Thomas Jefferson planted this quintessential Southern veggie every year—and you should too!
Southerners love okra, whether fried, grilled, stewed, or pickled. And okra loves the South back. Native to Africa, this iconic vegetable thrives in our sweltering heat and withstands withering droughts. Its candelabra-like stems produce attractive crepe paper blossoms that resemble those of hibiscus or cotton. These blooms give rise to the edible seedpods we crave all summer and fall.
The first rule of harvesting: Don't blink. Okra pods form in a flash. Check blooming plants every two days or you might miss the perfect picking size for tender pods. The second rule: Despite your typical July wardrobe, wear a long-sleeved shirt to reach underneath leaves when cutting off pods. Even if the pods are spineless, okra stems are not and will stick it to you.
Okra is simple to sow and grow. Typically planted a few weeks after tomatoes, it benefits from our long, warm growing season. Soak the large seeds in water overnight, and then sow them 1 inch deep in rows that are at least 3 feet apart. Cover and water thoroughly, giving them a deep soaking every four or five days. When seedlings are 2 inches tall, thin them to 18 inches apart. As the plants begin to flower, apply a blossom-boosting fertilizer according to label directions.
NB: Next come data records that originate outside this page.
(* ===== verification/VarFrames.v ===== *)
(** * VarFrames: links, frames and namespaces keep the invariant. *)

From S2P Require Import Prelude Memory Strings Hash Lists VarTables VarState VarRefs Namespaces Vars VarInv NsTree VarResolve VarSteps.
From stdpp Require Import gmap.
#[local] Open Scope Z_scope.
#[local] Open Scope res_scope.

Section frames.
Context (debug : bool) (sd : seeds) {I : Type} `{VE : VarEnv I}.
Implicit Types (s : interp I).

(** ** Links *)

Lemma link_target k i s : th8LinkTarget i s = Some k → (k < length (frames s))%nat.
Proof. unfold th8LinkTarget. case_match eqn:E; [|done]. apply Nat.ltb_lt in E. by intros [= <-]. Qed.

(** The local name and the remote one are one variable; other names are as they
    were. *)
Definition linked (key : bytes) (k : nat) (n : var_name) s s' : Prop :=
  names_kept s s' ∧ ∃ r, var_of k n s' = Some r ∧ entry_of (TFrame 0) key s' = Some r.

(** The new entry takes its reference. *)
Lemma store_link s key r v h : wf sd s → heap (mem s) !! r = Some v → table_at (TFrame 0) s = Ok h → dict h !! key = Some 0 →
  ∃ s1 s', write_var (λ v, set_nRef (nRef v + 1) v) r s = Ok s1 ∧ store_entry sd (TFrame 0) key r s1 = Ok s' ∧
    keeps sd s s' ∧ grows s s' ∧ entry_of (TFrame 0) key s' = Some r.
Proof.
  intros H Hv Ht Hk. pose proof (live_pos sd s r v H Hv) as Hr.
  unfold write_var, alter_var. rewrite (deref_ok _ _ _ Hv Hr). cbn [res_bind].
  pose proof (grab_ok sd _ s r v H Hv) as H1. pose proof (grows_write s r v (set_nRef (nRef v + 1) v) Hv eq_refl eq_refl eq_refl) as G1.
  set (s1 := set_mem _ s) in *. assert (Ht1 : table_at (TFrame 0) s1 = Ok h) by exact Ht.
  destruct (table_ok_at sd 0 _ s _ h H Ht) as [[Hh Hpos] _]. destruct (t_set sd h key 0 r Hh Hk) as [Hh' Hd].
  destruct (put_table_ok sd 0 _ (λ _, 0) s1 _ h (set_data sd h key r) H1 Ht1) as (s' & Ep & H').
  { split; [done|]. intros z d. rewrite Hd. intros [[<- <-]|[_ Hz]]%lookup_insert_Some; [|by apply (Hpos z)].
    pose proof (h_addr _ _ _ _ (i_heap _ _ _ _ H) r v Hv). lia. }
  { done. }
  { intros a Ha. rewrite Hd, (count_update _ _ _ _ _ Hk). rewrite (decide_False (P := 0 = a)) by done.
    repeat case_decide; subst; lia || congruence. }
  { done. }
  exists s1, s'. split; [done|]. unfold store_entry. rewrite Ht1. cbn [res_bind]. split; [done|].
  assert (G2 : grows s1 s').
  { eapply put_table_grows; [exact Ht1|exact Ep|]. intros z d Hz Hd0. rewrite Hd.
    destruct (decide (key = z)) as [<-|]; [congruence|by rewrite lookup_insert_ne]. }
  assert (G : grows s s') by by eapply grows_trans. split; [split; [exact H'|apply G]|]. split; [exact G|].
  unfold entry_of. rewrite (put_table_get s1 s' _ _ _ Ht1 Ep), Hd, lookup_insert_eq. cbn [mbind option_bind].
  by rewrite (proj2 (Z.eqb_neq _ _) Hr).
Qed.

(** The memory for the entry of the local name is granted; Th8_LinkVar does not
    look whether it is. *)
Definition link_granted (iFrame : Z) (remote : cstring) s : Prop :=
  ∀ k r s1, th8LinkTarget iFrame s = Some k → th8FindValue debug sd k remote true s = Ok (Some r, s1) →
    (var_alloc (env s1) AEntry).1 = true.

Lemma granted_insert s t h key : (var_alloc (env s) AEntry).1 = true → wf sd s → table_at t s = Ok h → dict h !! key = None →
  ∃ s', insert_entry sd t key s = Ok (Some 0, s') ∧ keeps sd s s' ∧ grows s s' ∧
    ∃ h', table_at t s' = Ok h' ∧ dict h' !! key = Some 0.
Proof.
  intros Hg H Ht Hk. destruct (insert_entry_ok sd _ s t h key H (none_held) Ht) as (o & s' & Ei & H' & G & _ & h' & Ht' & Hd & _ & _ & Hn).
  destruct (Hn Hk) as [-> | ->]; [exfalso|].
  - unfold insert_entry in Ei. rewrite Ht in Ei. cbn [res_bind] in Ei.
    destruct (table_ok_at sd 0 _ s t h H Ht) as [[Hh _] _]. destruct (t_find sd h key true Hh) as (o & Eo & Ho).
    rewrite Eo in Ei. destruct o; [cbn in Ho; congruence|]. cbn [fst] in Ei. unfold ask in Ei.
    destruct (var_alloc (env s) AEntry) as [ok i]. cbn in Hg. subst ok.
    destruct (t_insert sd h key Hh Hk) as (_ & p & h1 & Ef & _). rewrite Ef in Ei.
    destruct (put_table t h1 (set_env i s)); [|done]. by injection Ei.
  - exists s'. split; [done|]. split; [split; [exact H'|apply G]|]. split; [done|]. exists h'. done.
Qed.

Lemma Th8_LinkVar_ok s local iFrame remote n nLocal key : link_granted iFrame remote s → wf sd s → named remote n → nul_free n →
  (if snd local =? TH8_NOLEN then Th8_Strlen (fst local) else Ok (snd local)) = Ok nLocal → read (fst local) nLocal = Ok key →
  safe debug (Th8_LinkVar debug sd local iFrame remote s) (λ '(rc, s'), keeps sd s s' ∧
    (rc = TH8_OK → ∃ k, th8LinkTarget iFrame s = Some k ∧ linked key k n s s')).
Proof.
  intros Hg H Hn Hnul Hl Hkey. unfold link_granted in Hg. unfold Th8_LinkVar. destruct (th8LinkTarget iFrame s) as [k|] eqn:Ek.
  2: { cbn [safe]. split; [by apply keeps_env|done]. }
  pose proof (find_safe debug sd s k remote n true H (link_target k iFrame s Ek) Hn (λ _, Hnul)) as F.
  destruct (th8FindValue debug sd k remote true s) as [[o s1]|[]] eqn:Ef; try done. cbn [safe res_bind] in *.
  pose proof (found_keeps sd _ _ _ _ _ _ F) as K. destruct o as [r|].
  2: { split; [by apply keeps_env_at|done]. }
  specialize (Hg k r s1 eq_refl Ef). apply found_made in F as (H1 & G1 & Hvar & [v Hv]). rewrite Hl. cbn [res_bind]. rewrite Hkey. cbn [res_bind].
  destruct (scope_table sd s1 (mkName [] None false) H1) as [h Ht]. unfold scope in Ht. cbn [bGlobal] in Ht.
  rewrite (lookup_safe sd s1 _ h key H1 Ht). cbn [res_bind].
  assert (Hfin : ∀ s2 h2, keeps sd s s2 → grows s1 s2 → table_at (TFrame 0) s2 = Ok h2 → dict h2 !! key = Some 0 →
    ∃ s', (let* s := write_var (λ v, set_nRef (nRef v + 1) v) r s2 in
           let* s := store_entry sd (TFrame 0) key r s in Ok (TH8_OK, s)) = Ok (TH8_OK, s') ∧ keeps sd s s' ∧ linked key k n s s').
  { intros s2 h2 [H2 S2] G Ht2 Hk2. destruct (gr_var _ _ G r v Hv) as (v2 & Hv2 & _).
    destruct (store_link s2 key r v2 h2 H2 Hv2 Ht2 Hk2) as (s3 & s' & -> & E' & K' & G' & He). cbn [res_bind]. rewrite E'. cbn [res_bind].
    exists s'. split; [done|]. split; [by eapply keeps_state_trans; [split|]|]. split; [apply grows_kept, (grows_trans _ s1); [exact G1|]; by eapply grows_trans|].
    exists r. split; [|done].
    eapply var_grows; [exact G'|]. by eapply var_grows. }
  destruct (dict h !! key) as [d|] eqn:Ed.
  - eapply safe_bind; [apply safe_always|]. intros b ->. destruct (d =? 0) eqn:E0; cbn [negb].
    2: { cbn [safe]. split; [by apply keeps_env_at|done]. }
    bool_to_prop. subst d.
    destruct (table_ok_at sd 0 _ s1 _ h H1 Ht) as [[Hh _] _]. destruct (t_find sd h key true Hh) as (o & Eo & Ho).
    unfold insert_entry. rewrite Ht. cbn [res_bind]. rewrite Eo. cbn [fst]. destruct o as [p|]; [|cbn in Ho; congruence].
    cbn [res_bind]. destruct (Hfin s1 h K (grows_refl s1) Ht Ed) as (s' & Es & K' & L). rewrite Es. cbn [safe]. split; [done|]. eauto.
  - cbn [res_bind]. destruct (granted_insert s1 _ h key Hg H1 Ht Ed) as (s2 & -> & K2 & G2 & h2 & Ht2 & Hk2). cbn [res_bind].
    destruct (Hfin s2 h2) as (s' & Es & K' & L); [by eapply keeps_state_trans|done..|]. rewrite Es. cbn [safe]. split; [done|]. eauto.
Qed.

(** ** Frames *)

(** What a change of frames leaves. *)
Record stays s s' : Prop := {
  st_glob : pGlobalNs s' = pGlobalNs s;
  st_depth : nEvalDepth s' = nEvalDepth s;
  st_ns : 0 < nEvalDepth s → ∀ a, is_Some (namespaces s !! a) → is_Some (namespaces s' !! a)
}.

Lemma stays_refl s : stays s s.
Proof. by split. Qed.
Lemma stays_trans s1 s2 s3 : stays s1 s2 → stays s2 s3 → stays s1 s3.
Proof. intros [A1 A2 A3] [B1 B2 B3]. split; [congruence..|]. intros Hd a Ha. apply B3; [congruence|auto]. Qed.
Lemma stays_same s s' : pGlobalNs s' = pGlobalNs s → nEvalDepth s' = nEvalDepth s → namespaces s' = namespaces s → stays s s'.
Proof. intros A B C. split; [done|done|]. by rewrite C. Qed.
Lemma stays_shape s s' : shape s s' → stays s s'.
Proof. intros []. by split. Qed.

(** The frames change, with the same references. *)
Lemma wf_frames s fs sv : wf sd s → fs ≠ [] → (∀ a, refs_in (fs ++ concat sv) a = refs_in (all_frames s) a) →
  Forall (frame_ok sd s) (fs ++ concat sv) → wf sd (set_frames fs sv s).
Proof.
  intros [H1 H2 H3 H4 H5 H6 H7 H8] Hfs Hr Hok. split; fields; [|done|exact Hok|done..].
  eapply heap_ext; [|exact H1]. intros a _. cbn beta. unfold all_frames in *. fields. by rewrite Hr.
Qed.

Lemma th8PushFrame_ok s : wf sd s → ∃ ok s', th8PushFrame s = (ok, s') ∧ wf sd s' ∧ stays s s' ∧
  frames s' = (if ok then mkFrame Th8_HashNew (pCurrentNs s) :: frames s else frames s) ∧ saved s' = saved s ∧ pCurrentNs s' = pCurrentNs s ∧ namespaces s' = namespaces s.
Proof.
  intros H. unfold th8PushFrame. destruct (ask_env ATable s) as (ok & i & ->). destruct ok.
  - eexists _, _. split; [done|]. split; [|split_and!; [by split|done..]].
    assert (H' : wf sd (set_env i s)) by by apply inv_env. apply wf_frames; [done|done| |].
    + intros a. unfold all_frames. fields. cbn [app]. change (refs_in (?f :: ?l) a) with (count a (dict (paVar f)) + refs_in l a).
      cbn [paVar]. rewrite (proj2 (table_new sd)), count_empty. done.
    + cbn [app]. apply Forall_cons. split; [split; [apply tbl_new|apply (i_here _ _ _ _ H')]|apply (i_frames _ _ _ _ H')].
  - eexists _, _. split; [done|]. split; [by apply inv_env|split_and!; [by split|done..]].
Qed.

Lemma enter_frame_ok s : wf sd s → ∃ ok s', enter_frame s = (ok, s') ∧ wf sd s' ∧ stays s s' ∧
  frames s' = (if ok then mkFrame Th8_HashNew (pCurrentNs s) :: frames s else frames s) ∧ saved s' = saved s ∧ pCurrentNs s' = pCurrentNs s ∧ namespaces s' = namespaces s.
Proof.
  intros H. unfold enter_frame. destruct (ask_env AFrame s) as (ok & i & ->). destruct ok.
  - destruct (th8PushFrame_ok (set_env i s)) as (ok & s' & -> & H' & S & F & V & C & N); [by apply inv_env|].
    eexists ok, _. split; [done|]. destruct ok.
    + split_and!; [done|by eapply stays_trans; [|exact S]; apply stays_same|done..].
    + split_and!; [by apply inv_env|eapply stays_trans; [|eapply stays_trans; [exact S|]]; by apply stays_same|done..].
  - eexists false, _. split; [done|]. split_and!; [by apply inv_env, inv_env|by apply stays_same|done..].
Qed.

Lemma th8PopFrame_ok s f fs : wf sd s → frames s = f :: fs → fs ≠ [] → ∃ m', th8PopFrame s = Ok (set_frames fs (saved s) (set_mem m' s)) ∧
  wf sd (set_frames fs (saved s) (set_mem m' s)) ∧ freed (mem s) m'.
Proof.
  intros H Ef Hfs. unfold th8PopFrame. rewrite Ef. pose proof H as [H1 H2 H3 H4 H5 H6 H7 H8].
  assert (Hall : ∀ a, refs_in (all_frames s) a = count a (dict (paVar f)) + refs_in (fs ++ concat (saved s)) a)
    by (intros a; unfold all_frames; by rewrite Ef).
  unfold all_frames in H3. rewrite Ef in H3. apply Forall_cons in H3 as [[[Hf Hpos] _] H3].
  destruct (free_table_ok sd (mem s) _ (paVar f) H1 Hf) as (m' & -> & H1' & Hfr); [|exact Hpos|].
  { intros a Ha. cbn beta. rewrite Hall. pose proof (refs_in_nonneg (fs ++ concat (saved s)) a). pose proof (ns_vars_nonneg a (namespaces s)). lia. }
  cbn [res_bind]. exists m'. split_and!; [done| |done]. split; fields; [| |exact H3|done| |done..].
  - eapply heap_ext; [|exact H1']. intros a _. unfold all_frames. fields. rewrite Hall. lia.
  - intros a v Hv. pose proof Hfr as [_ Hfr']. destruct (Hfr' a v Hv) as (v0 & Hv0 & _ & _ & Hz). pose proof (H2 a v0 Hv0).
    destruct (h_vars _ _ _ _ H1' a v Hv). lia.
  - destruct Hfr as [-> _]. exact H5.
Qed.

Lemma switch_target k i s : th8SwitchTarget i s = Some k → (k < length (frames s))%nat.
Proof. unfold th8SwitchTarget. case_match eqn:E; [|done]. apply Nat.ltb_lt in E. by intros [= <-]. Qed.

Lemma wf_current s a : wf sd s → is_Some (namespaces s !! a) → wf sd (set_pCurrentNs a s).
Proof. intros [H1 H2 H3 H4 H5 [_ H6] H7 H8] Ha. split; try done. Qed.

Lemma Th8_NREvalInFrame_ok s iFrame : wf sd s → ∃ rc s', Th8_NREvalInFrame iFrame s = (rc, s') ∧ wf sd s' ∧ stays s s'.
Proof.
  intros H. unfold Th8_NREvalInFrame. destruct (th8SwitchTarget iFrame s) as [k|] eqn:Ek.
  2: { eexists _, _. split; [done|]. split; [by apply inv_env|by apply stays_same]. }
  apply switch_target in Ek. set (s1 := set_frames _ _ s).
  assert (H1 : wf sd s1).
  { apply wf_frames; [done| | |].
    - intros Hn. apply (f_equal length) in Hn. rewrite length_drop in Hn. cbn in Hn. lia.
    - intros a. cbn [concat]. unfold all_frames. rewrite <- (take_drop k (frames s)) at 3. rewrite !refs_in_app. lia.
    - cbn [concat]. pose proof (i_frames _ _ _ _ H) as Hf. unfold all_frames in Hf. rewrite <- (take_drop k (frames s)) in Hf.
      rewrite !Forall_app in *. naive_solver. }
  eexists _, _. split; [done|]. pose proof (i_frames _ _ _ _ H1) as Hf. destruct (frames s1) as [|f fs] eqn:Ef.
  { by destruct (i_global _ _ _ _ H1). }
  unfold all_frames in Hf. rewrite Ef in Hf. apply Forall_cons in Hf as [[_ Hf] _].
  destruct (pNs f =? pCurrentNs s1); (split; [|by apply stays_same]); [done|by apply wf_current].
Qed.

Lemma th8FrameRestoreCallback_ok s : wf sd s → wf sd (th8FrameRestoreCallback s) ∧ stays s (th8FrameRestoreCallback s).
Proof.
  intros H. unfold th8FrameRestoreCallback. destruct (saved s) as [|top sv] eqn:Es; [split; [done|apply stays_refl]|].
  split; [|by apply stays_same]. pose proof (i_frames _ _ _ _ H) as Hf. unfold all_frames in Hf. rewrite Es in Hf. cbn [concat] in Hf.
  apply wf_frames; [done| | |].
  - intros Hn. apply app_eq_nil in Hn as [_ Hn]. by apply (i_global _ _ _ _ H).
  - intros a. unfold all_frames. rewrite Es. cbn [concat]. rewrite !refs_in_app. lia.
  - rewrite !Forall_app in *. naive_solver.
Qed.
End frames.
Okra produces until frost, but older plants need reinvigorating in late summer. Do this by cutting the tall plants back to 1 to 2 feet high, allowing side branches to form that continue producing for months. Keep picking the pods until you're ready to save seed. Then let a few pods dry on the plant at the end of the season before frost. Store their seeds in a sealed glass jar. Also, save cut stalks with mature dried pods for interesting decorative elements in wreaths, ornaments, and flower arrangements.
Long or stumpy, red or green, round or ridged, and crooked and hooked, okra comes in many forms. Look for modern and heirloom seeds at southernexposure.com, seedsavers.org, and rareseeds.com.